*Directions*
With the line containing "OK [55296 +" as the first and the final line of the entries as the last, repeat exactly the lines in that span, including both.

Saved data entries
####

(** * Sucrase: the token-stream rewriting engine

    A shallow embedding of

      - [src/transformers/JSXTransformer.ts]  (JSX to factory calls, text
        normalisation, entity decoding),
      - [src/transformers/RootTransformer.ts] (pipeline construction, balanced
        walk, per-token dispatch, class rewrite, output assembly),
      - [sucrase-babylon/parser/lval.ts]      (binding atoms and lists),

    together with the properties the specification states about them. *)

From Stdlib Require Import NArith ZArith List Ascii String Lia Bool Arith.
From stdpp Require Import base list option.

Local Open Scope nat_scope.

(* ===================================================================== *)
(** * JavaScript strings *)
(* ===================================================================== *)

(** A JavaScript string is a sequence of UTF-16 code units. *)
Definition char := N.
Abbreviation jsstring := (list char).

Definition chr (a : ascii) : char := N_of_ascii a.
Definition str (s : string) : jsstring := List.map N_of_ascii (list_ascii_of_string s).

Definition c_amp : char := 38%N.
Definition c_semi : char := 59%N.
Definition c_hash : char := 35%N.
Definition c_x : char := 120%N.
Definition c_space : char := 32%N.
Definition c_tab : char := 9%N.
Definition c_lf : char := 10%N.
Definition c_cr : char := 13%N.
Definition c_quote : char := 34%N.
Definition c_backslash : char := 92%N.
Definition c_dash : char := 45%N.

Definition char_eqb (a b : char) : bool := N.eqb a b.

Fixpoint jsstring_eqb (a b : jsstring) : bool :=
  match a, b with
  | [], [] => true
  | x :: a', y :: b' => char_eqb x y && jsstring_eqb a' b'
  | _, _ => false
  end.

(** [s.slice(a, b)] for [0 <= a], [0 <= b]. *)
Definition slice (s : jsstring) (a b : nat) : jsstring := take (b - a) (drop a s).

(** [s.slice(a)] and [s.substr(a)] for [0 <= a]. *)
Definition substr (s : jsstring) (a : nat) : jsstring := drop a s.

(** [s.startsWith(p)]. *)
Fixpoint startsWith (s p : jsstring) : bool :=
  match p, s with
  | [], _ => true
  | y :: p', x :: s' => char_eqb x y && startsWith s' p'
  | _ :: _, [] => false
  end.

(** [s.indexOf(c)] for a one-character needle; [None] stands for [-1]. *)
Fixpoint indexOf (s : jsstring) (c : char) : option nat :=
  match s with
  | [] => None
  | x :: s' => if char_eqb x c then Some 0 else option_map S (indexOf s' c)
  end.

(** [s.includes(c)] for a one-character needle. *)
Definition includes (s : jsstring) (c : char) : bool :=
  match indexOf s c with Some _ => true | None => false end.

(** [parts.join(sep)]. *)
Fixpoint join (sep : jsstring) (parts : list jsstring) : jsstring :=
  match parts with
  | [] => []
  | [p] => p
  | p :: rest => p ++ sep ++ join sep rest
  end.

(** [c.repeat(n)] for a one-character string. *)
Definition repeat_char (c : char) (n : nat) : jsstring := replicate n c.

(** Decimal rendering of a number in a template literal. *)
Fixpoint digits_of (fuel n : nat) (acc : jsstring) : jsstring :=
  match fuel with
  | 0 => acc
  | S f =>
      let acc' := (48 + N.of_nat (n mod 10))%N :: acc in
      if n <? 10 then acc' else digits_of f (n / 10) acc'
  end.
Definition number_to_string (n : nat) : jsstring := digits_of (S n) n [].

(* ===================================================================== *)
(** * Outcomes of a call *)
(* ===================================================================== *)

(** What a JavaScript call can raise. *)
Inductive JSError : Type :=
  | RangeError
  | TypeError
  | SyntaxError (pos : nat)
  | Error (message : string).

(** A call returns, throws, or (in the model only) exhausts its fuel. *)
Inductive Result (A : Type) : Type :=
  | OK (a : A)
  | Throw (e : JSError)
  | OutOfFuel.
Arguments OK {A} a.
Arguments Throw {A} e.
Arguments OutOfFuel {A}.

Definition bind {A B : Type} (m : Result A) (k : A -> Result B) : Result B :=
  match m with
  | OK a => k a
  | Throw e => Throw e
  | OutOfFuel => OutOfFuel
  end.

Declare Scope result_scope.
Delimit Scope result_scope with result.
Notation "'let*' x ':=' m 'in' k" := (bind m (fun x => k))
  (at level 10, x name, m at level 100, k at level 200) : result_scope.
Notation "m ';;' k" := (bind m (fun _ => k))
  (at level 100, k at level 200, right associativity) : result_scope.
Local Open Scope result_scope.

Definition returns {A : Type} (m : Result A) : Prop := exists a, m = OK a.

(* ===================================================================== *)
(** * JSX text normalisation (JSXTransformer.ts, module-level functions) *)
(* ===================================================================== *)

Definition isDecimalDigit (c : char) : bool := ((48 <=? c) && (c <=? 57))%N.
Definition isHexDigit (c : char) : bool :=
  (isDecimalDigit c || ((97 <=? c) && (c <=? 102)) || ((65 <=? c) && (c <=? 70)))%N.

(** [/^\d+$/.test(s)] *)
Definition DECIMAL_NUMBER (s : jsstring) : bool :=
  match s with [] => false | _ => forallb isDecimalDigit s end.

(** [/^[\da-fA-F]+$/.test(s)] *)
Definition HEX_NUMBER (s : jsstring) : bool :=
  match s with [] => false | _ => forallb isHexDigit s end.

Definition digitValue (c : char) : N :=
  (if isDecimalDigit c then c - 48
   else if (97 <=? c) then c - 87
   else c - 55)%N.

(** [parseInt(s, radix)] on a string already checked to consist of digits of
    that radix. *)
Definition parseInt (s : jsstring) (radix : N) : N :=
  fold_left (fun acc c => (acc * radix + digitValue c)%N) s 0%N.

(** [String.fromCodePoint(cp)]: one code unit in the basic plane, a surrogate
    pair above it, a RangeError above U+10FFFF. *)
Definition fromCodePoint (cp : N) : Result jsstring :=
  (if cp <=? 65535 then OK [cp]
   else if cp <=? 1114111 then
     OK [55296 + (cp - 65536) / 1024; 56320 + (cp - 65536) mod 1024]
   else Throw RangeError)%N.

####

*Output of the task*
     OK [55296 + (cp - 65536) / 1024; 56320 + (cp - 65536) mod 1024]
   else Throw RangeError)%N.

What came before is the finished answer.